THE TASK — Extract, unchanged, every line from the top of the material below through the line with "The policy reads", and no more.

LISTED RECORDS —
(* ===== verification/Admission.v ===== *)
(** internal/edge/admission.go: what happens to a public request that would
    reach the switch without being authenticated.

    The policy reads the location table ([Location]), the carrier directory's
    view ([Carriers]) and strikes in the security plane ([Shield]); here they
    are put together as the code's [Server] holds them.

    - [admitPublicInvite], [admitPublicOutOfDialog], [admitDialogless];
    - [dropSilently], [admissionStrike], [malformedStrike];
    - [dropSummary] and [warnOnce], the two bounded memories of the logging. *)

From S2P Require Import Prelude GoTime Netip GoText BanList Offenders Shield ShieldSafety Carriers.
From S2P Require Location.

Open Scope Z_scope.

Inductive dropReason :=
  | dropInviteNotAdmitted | dropRegisterEnumeration | dropSubscribeNotAdmitted | dropMessageNotAdmitted
  | dropDialogless | dropRegisterAORLocked | dropOptions.

#[export] Instance dropReason_eq_dec : EqDecision dropReason.
Proof. solve_decision. Defined.

Definition reason_num (r : dropReason) : Z :=
  match r with
  | dropInviteNotAdmitted => 0 | dropRegisterEnumeration => 1 | dropSubscribeNotAdmitted => 2
  | dropMessageNotAdmitted => 3 | dropDialogless => 4 | dropRegisterAORLocked => 5 | dropOptions => 6
  end.

#[export] Instance dropReason_countable : Countable dropReason.
Proof.
  apply (inj_countable reason_num (fun z =>
    if z =? 0 then Some dropInviteNotAdmitted else if z =? 1 then Some dropRegisterEnumeration
    else if z =? 2 then Some dropSubscribeNotAdmitted else if z =? 3 then Some dropMessageNotAdmitted
    else if z =? 4 then Some dropDialogless else if z =? 5 then Some dropRegisterAORLocked
    else if z =? 6 then Some dropOptions else None)).
  by intros [].
Defined.

(** ** The summary of the drops *)

Record summaryCount := mkSum { n_admission : Z; n_malformed : Z }.

Record dropSummary := mkSummary {
  s_admission : Z; s_malformed : Z; bySrc : gmap Addr summaryCount; s_overflow : bool
}.

Definition maxSummarySources : Z := 1024.
Definition emptySummary : dropSummary := mkSummary 0 0 ∅ false.

Definition add_drop (ip : Addr) (malformed : bool) (d : dropSummary) : dropSummary :=
  let ip := plain ip in
  let adm := if malformed then s_admission d else s_admission d + 1 in
  let mal := if malformed then s_malformed d + 1 else s_malformed d in
  if bool_decide (bySrc d !! ip = None) && (maxSummarySources <=? Z.of_nat (size (bySrc d)))
  then mkSummary adm mal (bySrc d) true
  else
    let c := default (mkSum 0 0) (bySrc d !! ip) in
    let c := if malformed then mkSum (n_admission c) (n_malformed c + 1) else mkSum (n_admission c + 1) (n_malformed c) in
    mkSummary adm mal (<[ip := c]> (bySrc d)) (s_overflow d).

(** [netip.Addr.Less] *)
Definition addr_less (a b : Addr) : bool :=
  (bit_len a <? bit_len b) ||
  ((bit_len a =? bit_len b) &&
   ((addr_num a <? addr_num b) ||
    ((addr_num a =? addr_num b) &&
     match a, b with V6 _ z, V6 _ z' => negb (str_leb z' z) | _, _ => false end))).

Definition sum_of (c : summaryCount) : Z := n_admission c + n_malformed c.

(** The loop over the sources: the top one, its counts and their sum.  The
    order of a Go [range] is unspecified; [take_summary] uses that of
    [map_to_list], and ties are broken by address. *)
Fixpoint top_source (l : list (Addr * summaryCount)) (top : Addr * summaryCount * Z) : Addr * summaryCount * Z :=
  match l with
  | [] => top
  | (ip, c) :: l =>
      let '(best, _, n) := top in
      top_source l (if (n <? sum_of c) || ((sum_of c =? n) && addr_less ip best) then (ip, c, sum_of c) else top)
  end.

(** The figures of the summary line. *)
Record summaryLine := mkLine { l_admission : Z; l_malformed : Z; l_sources : Z; l_more : bool; l_top : Addr; l_count : summaryCount }.

Definition take_summary (d : dropSummary) : option summaryLine * dropSummary :=
  (if s_admission d + s_malformed d =? 0 then None
   else let '(ip, c, _) := top_source (map_to_list (bySrc d)) (AddrZero, mkSum 0 0, 0) in
        Some (mkLine (s_admission d) (s_malformed d) (Z.of_nat (size (bySrc d))) (s_overflow d) ip c),
   emptySummary).

(** ** Who has been warned about *)

Abbreviation warnKey := (dropReason * Addr)%type.

Record warnOnce := mkWarn { seen : gset warnKey; ring : list warnKey; wnext : nat; wmax : nat }.

Definition maxWarnedSources : nat := 4096.
Definition newWarnOnce (max : nat) : warnOnce := mkWarn ∅ [] 0 max.

Definition first (reason : dropReason) (ip : Addr) (w : warnOnce) : bool * warnOnce :=
  let k := (reason, plain ip) in
  if bool_decide (k ∈ seen w) then (false, w)
  else if Nat.ltb (length (ring w)) (wmax w) then (true, mkWarn ({[ k ]} ∪ seen w) (ring w ++ [k]) (wnext w) (wmax w))
  else match ring w !! wnext w with
       | None => (true, w)   (* a ring of no entries: the code would panic *)
       | Some old => (true, mkWarn ({[ k ]} ∪ (seen w ∖ {[ old ]})) (<[wnext w := k]> (ring w))
                              (Nat.modulo (wnext w + 1) (wmax w)) (wmax w))
       end.

(** The memory holds exactly what is in the ring, and never more than its
    capacity. *)
Record warn_ok (w : warnOnce) : Prop := {
  wo_seen : seen w = list_to_set (ring w);
  wo_nodup : NoDup (ring w);
  wo_len : (length (ring w) <= wmax w)%nat;
  wo_next : (wnext w < wmax w)%nat
}.

Lemma newWarnOnce_ok max : (0 < max)%nat -> warn_ok (newWarnOnce max).
Proof. intros H. split; cbn; [done|constructor|lia|done]. Qed.

Lemma first_ok reason ip w : warn_ok w -> warn_ok (first reason ip w).2.
Proof.
  intros Hw. pose proof Hw as [Hs Hnd Hl Hn]. unfold first. set (k := (reason, plain ip)).
  destruct (bool_decide (k ∈ seen w)) eqn:Hk; [done|]. apply bool_decide_eq_false in Hk.
  assert (Hkr : k ∉ ring w) by (intros H; apply Hk; rewrite Hs; by apply elem_of_list_to_set).
  destruct (Nat.ltb _ _) eqn:E; [apply Nat.ltb_lt in E|apply Nat.ltb_ge in E].
  - split; cbn.
    + rewrite list_to_set_app_L, Hs. cbn. set_solver.
    + apply NoDup_app. split; [done|]. split; [|apply NoDup_singleton]. by intros x Hx ->%list_elem_of_singleton.
    + rewrite length_app. cbn. lia.
    + done.
  - destruct (ring w !! wnext w) as [old|] eqn:Eo; [|done].
    pose proof (delete_Permutation _ _ _ Eo) as Hp.
    assert (Hi : <[wnext w := k]> (ring w) ≡ₚ k :: delete (wnext w) (ring w)).
    { assert (Hlen : (wnext w < length (ring w))%nat) by (by apply lookup_lt_Some in Eo).
      rewrite insert_take_drop, delete_take_drop by done. by rewrite Permutation_middle. }
    rewrite Hp in Hnd. apply NoDup_cons in Hnd as [Ho Hnd].
    split; cbn.
    + rewrite (list_to_set_perm_L _ _ Hi), Hs, (list_to_set_perm_L _ _ Hp). cbn [list_to_set foldr].
      assert (old ∉ (list_to_set (delete (wnext w) (ring w)) : gset warnKey)) by (by rewrite elem_of_list_to_set).
      set_solver.
    + rewrite Hi. apply NoDup_cons. split; [|done]. intros H. apply Hkr. rewrite Hp. by right.
    + rewrite length_insert. lia.
    + apply Nat.mod_upper_bound. lia.
Qed.

(** ** The policy *)

(** What the checks read of a request: its transport and the From user. *)
Record request := mkRequest { rq_transport : gostring; rq_from : option gostring }.

Inductive inviteSource := srcDrop | srcClient | srcCarrier.
Inductive outOfDialogVerdict := oodAdmitted | oodCarrier | oodDropped.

REPLY —
(* ===== verification/Admission.v ===== *)
(** internal/edge/admission.go: what happens to a public request that would
    reach the switch without being authenticated.

    The policy reads the location table ([Location]), the carrier directory's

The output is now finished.